Monitoring carbs is just one of my personal disciplines for living a healthier life. Some of my other disciplines are journaling (for personal and spiritual reasons), meditation and prayer, spending time in nature, solitude (my husband calls this being anti-social) and practicing gratitude. (You may remember my gratitude jar from a former blogpost.) Why do I need these disciplines? They help me control my emotions, my actions, and my thought life. They help me stay motivated and grounded. They help me examine my motives and my desires. They help me focus on the person I’m want to be. They stimulate my creativity and establish a sense of contentment and peace. Career and professional achievements are only a small part of the whole picture. My objectives encompass my entire life because I try to see myself holistically rather than compartmentalize each factor of my life. (Check out What is Your Net Worth from 8/22) Lastly, these personal disciplines are checkpoints, they help me to have a realistic view of my progress or regress as I seek to be the best me I can be.

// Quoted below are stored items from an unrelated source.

Module Mdtest.
Import Mpi(stop, Aborted, Faulty).
Import Groups.

(** ** Data *)

(** What the program does with doubles.  [to_int] has no value where the conversion is
    undefined. *)
Class Double (D : Type) : Type := mkDouble {
  of_int : Z -> D;
  to_int : D -> option Z;
  dadd : D -> D -> D;
  dsub : D -> D -> D;
  dmul : D -> D -> D;
  ddiv : D -> D -> D;
  dpow : D -> D -> D;
  dsqrt : D -> D;
  dlt : D -> D -> bool
}.

(** The int globals. *)
Inductive var : Type :=
| barriers | create_only | stat_only | remove_only | leaf_only | branch_factor | depth | num_dirs_in_tree | items_per_dir
| random_seed | shared_file | files_only | dirs_only | pre_delay | unique_dir_per_task | time_unique_dir_overhead | verbose
| items | collective_creates | write_bytes | sync_file | path_count | nstride.

#[export] Instance var_eq_dec : EqDecision var.
Proof. solve_decision. Defined.

(** The string globals. *)
Inductive str : Type :=
| testdir | testdirpath | top_dir | base_tree_name | mk_name | stat_name | rm_name
| unique_mk_dir | unique_chdir_dir | unique_stat_dir | unique_rm_dir | unique_rm_uni_dir.

#[export] Instance str_eq_dec : EqDecision str.
Proof. solve_decision. Defined.

Definition MAX_LEN : nat := 1024.
Definition TEST_DIR : string := "#test-dir".
Definition ITEM_COUNT : Z := 25000.
Definition tableSize : Z := 8.

Section Program.
Context {D : Type} `{Double D}.

Inductive call : Type :=
| Mkdir (p : string)
| Rmdir (p : string)
| Creat (p : string)
| Open (p : string) (create : bool)
| Write (fd n : Z)
| Fsync (fd : Z)
| Close (fd : Z)
| Unlink (p : string)
| Stat (p : string)
| Chdir (p : string)
| Getcwd
| Gethostname
| Statfs (p : string)
| Realpath (p : string)
| Malloc (n : Z)
| Time
| Wtime
| Sleep (n : Z)
| Srand (seed : Z)
| Rand
| Say (s : string)
| Rate (what : string) (secs rate : D)
| Row (what : string) (max min mean sd : D).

Years ago, I read a book about spiritual disciplines. (Celebration of Discipline by Richard J. Foster) It included forming intentional habits such as: retreat, fasting, simplicity, celebration, silence, academic pursuit (studying), and service (in the community or abroad). I can’t imagine how many disciplines there may be, and I’m not suggesting that we try all of them. I am suggesting that all of us have an opportunity to improve ourselves if we consistently practice self-discipline. Much of the media world around us appeals to our base instincts of self-indulgence and compulsion. Just watch three consecutive commercials on your favorite TV station or live streaming platform, commercials appeal to our appetites for temporary pleasure. They want us to act or react without thinking. They offer us temporary happiness. But don’t we want more than temporary happiness? (Actually, I prefer the word contentment to happiness because of its lasting value. Happiness seems to depend on something happening.)

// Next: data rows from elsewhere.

Lemma helper_loop dirs create collective path n0 : 0 <= ipd -> 0 <= n0 -> n0 + ipd < 2 ^ 31 ->
  helper rank g dirs create collective path n0 = for_each ((fun n => (n, path)) <$> seqZ n0 ipd) (act dirs create collective).
Proof.
  intros Hi H0 H1. rewrite for_each_fmap. unfold helper, collective_helper, create_remove_items_helper, upto. fold ipd.
  replace (seqZ n0 ipd) with (Z.add n0 <$> seqZ 0 ipd) by (by rewrite fmap_add_seqZ, Z.add_0_r). rewrite for_each_fmap. unfold act. destruct collective;
    apply for_each_ext; intros i [Hi0 Hi1]%elem_of_seqZ; (rewrite int_ok by lia; done).
Qed.

Local Abbreviation woods := (forest b (branch g)).

Lemma branch_le path d : (String.length (path +:+ branch g d) < MAX_LEN)%nat -> fmt (branch g d) = Done (branch g d) :> P string.
Proof. rewrite length_sapp. intros Hl. apply fmt_ok. lia. Qed.

Lemma walk_items levels fuel dirs create collective path dirNum : 0 <= ipd -> 0 <= ints g depth -> (levels < fuel)%nat -> (levels <= Z.to_nat (ints g depth))%nat ->
  Forall usable (woods levels path dirNum) ->
  create_remove_items rank fuel g (ints g depth - Z.of_nat levels + 1) dirs create collective path dirNum =
    for_each (filter (fun x => visible x = true) (woods levels path dirNum) ≫= items_of) (act dirs create collective).
Proof.
  intros Hi Hd. revert fuel path dirNum. induction levels as [|l IH]; intros [|fuel] path dirNum Hf Hl Hu; try lia; cbn [create_remove_items].
  - destruct (Z.eqb_spec (ints g depth - Z.of_nat 0 + 1) 0); [lia|]. by destruct (Z.leb_spec (ints g depth - Z.of_nat 0 + 1) (ints g depth)); [lia|].
  - destruct (Z.eqb_spec (ints g depth - Z.of_nat (S l) + 1) 0); [lia|].
    destruct (Z.leb_spec (ints g depth - Z.of_nat (S l) + 1) (ints g depth)); [|lia]. rewrite forest_cons in Hu |- *.
    rewrite filter_bind, bind_bind, for_each_bind. apply for_each_ext. intros i Hin.
    assert (Hx := proj1 (list.Forall_forall _ _) (proj1 (Forall_bind _ _ _) Hu) i Hin). unfold compose in Hx.
    apply Forall_cons_1 in Hx as [(Hx0 & Hx1 & Hx2 & Hx3) Hxs]. cbn [number where_ fst snd] in Hx0, Hx1, Hx2, Hx3.
    assert (Hib := Hin). apply elem_of_seqZ in Hib. rewrite int_ok, bind_done by nia. rewrite (branch_le path), bind_done, fmt_ok, bind_done by done.
    rewrite (int_ok ((dirNum + i) * ints g branch_factor)) by (fold b; nia). rewrite bind_done. fold b. rewrite (int_ok ((dirNum + i) * b + 1)) by nia.
    rewrite bind_done. replace (ints g depth - Z.of_nat (S l) + 1 + 1) with (ints g depth - Z.of_nat l + 1) by lia.
    rewrite (IH fuel) by (done || lia). rewrite list.filter_cons.
    replace (negb (on g leaf_only) || _) with (visible (l, dirNum + i, path +:+ branch g (dirNum + i))).
    2: { unfold visible, is_leaf. cbn [fst]. destruct (on g leaf_only), l; cbn; try done; symmetry; [apply Z.eqb_eq|apply Z.eqb_neq]; lia. }
    destruct (visible (l, dirNum + i, path +:+ branch g (dirNum + i))); [|done]. rewrite decide_True by done.
    rewrite bind_cons, for_each_app. fold ipd. rewrite int_ok by nia. rewrite bind_done. f_equal. by rewrite helper_loop by nia.
Qed.

(** *** Bounds *)

Let dep := Z.to_nat (ints g depth).

(** The counts are those that main computes, nothing overflows and the buffers have room for the
    names of the items. *)
Record sized (name : str) : Prop := mkSized {
  z_depth : 0 <= ints g depth;
  z_branch : 1 <= b;
  z_ipd : 0 <= ipd;
  z_dirs : ints g num_dirs_in_tree = level_start b (S dep);
  z_next : level_start b (S (S dep)) < 2 ^ 31;
  z_total : ints g num_dirs_in_tree * ipd < 2 ^ 31;
  z_items : on g leaf_only = false -> ints g items = ints g num_dirs_in_tree * ipd;
  z_room : (dep * (String.length (texts g base_tree_name) + 13) + String.length (texts g name) + 16 < MAX_LEN)%nat
}.

Lemma branch_length d : (String.length (branch g d) <= String.length (texts g base_tree_name) + 13)%nat.
Proof. unfold branch. rewrite !length_sapp. assert (L := print_int_length d). unfold print_int. cbn [String.length]. lia. Qed.

Lemma forest_lengths levels path d : Forall (fun x => String.length (where_ x) <= String.length path + levels * (String.length (texts g base_tree_name) + 13))%nat (woods levels path d).
Proof.
  revert path d. induction levels as [|l IH]; intros path d; [constructor|]. cbn [forest]. apply Forall_bind, list.Forall_forall. intros i _. unfold compose. cbv zeta.
  assert (L := branch_length (d + i)). constructor; [cbn; rewrite length_sapp; lia|]. eapply Forall_impl; [|apply (IH (path +:+ branch g (d + i)) ((d + i) * b + 1))].
  intros x Hx. cbv beta in Hx. rewrite length_sapp in Hx. lia.
Qed.

Definition whole : list (nat * Z * string) := (dep, 0, "") :: woods dep "" 1.
Definition item_list : list (Z * string) := filter (fun x => visible x = true) whole ≫= items_of.

Section Sized.
Context (name : str) (Hz : sized name).

Lemma whole_numbers : number <$> whole ≡ₚ seqZ 0 (ints g num_dirs_in_tree).
Proof. rewrite (z_dirs _ Hz). apply (tree_numbers b (z_branch _ Hz)). Qed.

Lemma whole_below x : x ∈ whole -> 0 <= number x < ints g num_dirs_in_tree.
Proof. intros Hx. assert (H1 := list_elem_of_fmap_2 number _ _ Hx). rewrite whole_numbers in H1. apply elem_of_seqZ in H1. lia. Qed.

Lemma whole_paths : Forall (fun x => where_ x = dir_path b (branch g) (number x)) whole.
Proof.
  constructor; [done|]. eapply Forall_impl; [|apply (forest_paths b (z_branch _ Hz) (branch g) dep 0); lia]. by intros x [? _].
Qed.

Lemma whole_lengths : Forall (fun x => String.length (where_ x) <= dep * (String.length (texts g base_tree_name) + 13))%nat whole.
Proof. constructor; [cbn; lia|]. apply (forest_lengths dep "" 1). Qed.

Lemma whole_usable : Forall usable (woods dep "" 1).
Proof.
  apply list.Forall_forall. intros x Hx. assert (Hw : x ∈ whole) by (by right). destruct (whole_below x Hw) as [H0 H1].
  assert (Hl := proj1 (list.Forall_forall _ _) whole_lengths x Hw). cbv beta in Hl. assert (Hr := z_room _ Hz). assert (Ht := z_total _ Hz).
  assert (Hn := z_next _ Hz). rewrite (z_dirs _ Hz) in *. change (level_start b (S (S dep))) with (level_start b (S dep) * b + 1) in Hn.
  assert (Hb := z_branch _ Hz). assert (Hi := z_ipd _ Hz). split_and!; [lia|nia|nia|lia].
Qed.

Lemma items_from_root fuel dirs create collective path d : create_remove_items rank (S fuel) g 0 dirs create collective path d =
  (if negb (on g leaf_only) || ((ints g depth =? 0) && on g leaf_only) then helper rank g dirs create collective "" 0 else Done tt) ≫= fun _ =>
  if 0 <? ints g depth then create_remove_items rank fuel g (0 + 1) dirs create collective "" (d + 1) else Done tt.
Proof. done. Qed.

Lemma all_items_loop dirs create collective : all_items rank g dirs create collective = for_each item_list (act dirs create collective).
Proof.
  assert (Hd := z_depth _ Hz). assert (Hi := z_ipd _ Hz). assert (Ht := z_total _ Hz).
  assert (H1 : 1 <= ints g num_dirs_in_tree) by (rewrite (z_dirs _ Hz), level_start_next by apply (z_branch _ Hz);
    assert (0 < b ^ Z.of_nat dep) by (apply Z.pow_pos_nonneg; [assert (Hb := z_branch _ Hz)|]; lia);
    assert (0 <= level_start b dep) by apply level_start_nonneg, (z_branch _ Hz); lia).
  unfold all_items, fuel_of. replace (Z.to_nat (ints g depth + 2)) with (S (S dep)) by (unfold dep; lia).
  unfold item_list, whole. rewrite list.filter_cons, items_from_root.
  assert (Hrec : (if 0 <? ints g depth then create_remove_items rank (S dep) g (0 + 1) dirs create collective "" (0 + 1) else Done tt) =
    for_each (filter (fun x => visible x = true) (woods dep "" 1) ≫= items_of) (act dirs create collective)).
  { destruct (Z.ltb_spec 0 (ints g depth)).
    - rewrite <- (walk_items dep (S dep)) by (done || lia || apply whole_usable). f_equal; unfold dep; lia.
    - replace dep with 0%nat by (unfold dep; lia). done. }
  rewrite Hrec. replace (negb (on g leaf_only) || _) with (visible (dep, 0, "")).
  2: { unfold visible, is_leaf. cbn [fst]. unfold dep. destruct (on g leaf_only); cbn; [|done].
       rewrite andb_true_r. destruct (Z.eqb_spec (ints g depth) 0) as [->|]; [done|]. apply Nat.eqb_neq. lia. }
  destruct (visible (dep, 0, "")); [|done]. rewrite decide_True by done. rewrite bind_cons, for_each_app. f_equal.
  rewrite helper_loop by nia. done.
Qed.

(** *** The items by number *)

(** An item with the path that climbing gives it. *)
Definition placed (n : Z) : Z * string := (n, dir_path b (branch g) (Z.quot n ipd)).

What if we were motivated “to achieve our goals, live a healthy lifestyle, and ultimately, be happy” as Jennifer stated? Would that change the world? Would it change the marketplace? Who knows? The real question is would it change us, and how would it change our immediate world? It starts with introspection. Where am I and where do I want to be? Who am I and who do I want to be? What steps can I take to reach my goals? What habits do I need to get there? What habits do I have that hinder me? What kind of habits do I need to develop? What personal disciplines are the best personal disciplines for my dreams and goals?

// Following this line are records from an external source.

Lemma goes_one_collective g dirs create path k : goes [] (one_collective rank g dirs create path k).
Proof. unfold one_collective, tell. hush. Qed.

Lemma goes_helper g dirs create collective path k : goes [] (helper rank g dirs create collective path k).
Proof.
  unfold helper, collective_helper, create_remove_items_helper. destruct collective; apply goes_each; intros i; (apply quiet_bind; [apply goes_int|intros j]);
    [apply goes_one_collective|apply goes_one_item].
Qed.

Lemma goes_items g dirs create collective fuel cd path d : 0 <= cd -> (1 <= fuel)%nat -> (Z.to_nat (ints g depth + 2 - cd) <= fuel)%nat ->
  goes [] (create_remove_items rank fuel g cd dirs create collective path d).
Proof.
  revert cd path d. induction fuel as [|fuel IH]; intros cd path d Hcd H1 Hf; [lia|]. cbn [create_remove_items].
  destruct (Z.eqb_spec cd 0) as [->|]; [|destruct (Z.leb_spec cd (ints g depth)); [|apply goes_done]].
  - apply quiet_bind; [destruct (_ || _); [apply goes_helper|apply goes_done]|intros _]. destruct (Z.ltb_spec 0 (ints g depth)); [|apply goes_done]. apply IH; lia.
  - apply goes_each. intros i. repeat (apply quiet_bind; [first [apply goes_int|apply goes_fmt|destruct (_ || _); [apply quiet_bind; [apply goes_int|intros j; apply goes_helper]|apply goes_done]]|intros]).
    apply IH; lia.
Qed.

Lemma goes_all_items g dirs create collective : 0 <= ints g depth -> goes [] (all_items rank g dirs create collective).
Proof. intros Hd. apply goes_items; [lia|unfold fuel_of; lia|unfold fuel_of; lia]. Qed.

Lemma goes_climb g fuel p item : 1 <= ints g branch_factor -> 0 < p -> (Z.to_nat p <= fuel)%nat -> goes [] (climb fuel g p item).
Proof.
  intros Hb. revert p item. induction fuel as [|fuel IH]; intros p item Hp Hf; [lia|]. cbn [climb]. apply quiet_bind; [apply goes_fmt|intros s].
  destruct (Z.ltb_spec (ints g branch_factor) p); [|apply goes_done]. destruct (Z.eqb_spec (ints g branch_factor) 0); [lia|].
  assert (1 <= Z.quot (p - 1) (ints g branch_factor)) by (apply Z.quot_le_lower_bound; lia).
  assert (Z.quot (p - 1) (ints g branch_factor) <= p - 1) by (apply Z.quot_le_upper_bound; nia). apply IH; lia.
Qed.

I’m grateful that I was introduced to personal and spiritual disciplines early in my life. They guide my life decisions. They make me more self-aware. Achieving my personal, spiritual, and professional goals is viable. Being healthier in mind, body, and soul is in reach, and experiencing happiness (contentment) on a daily basis is attainable. How about you? Are daily habits and routines leading you to a better life or hindering your accomplishments? I would love to hear about your personal disciplines and how they are helping you achieve your goals.
Stay safe. Stay Sane. Stay on your game! Practice joy!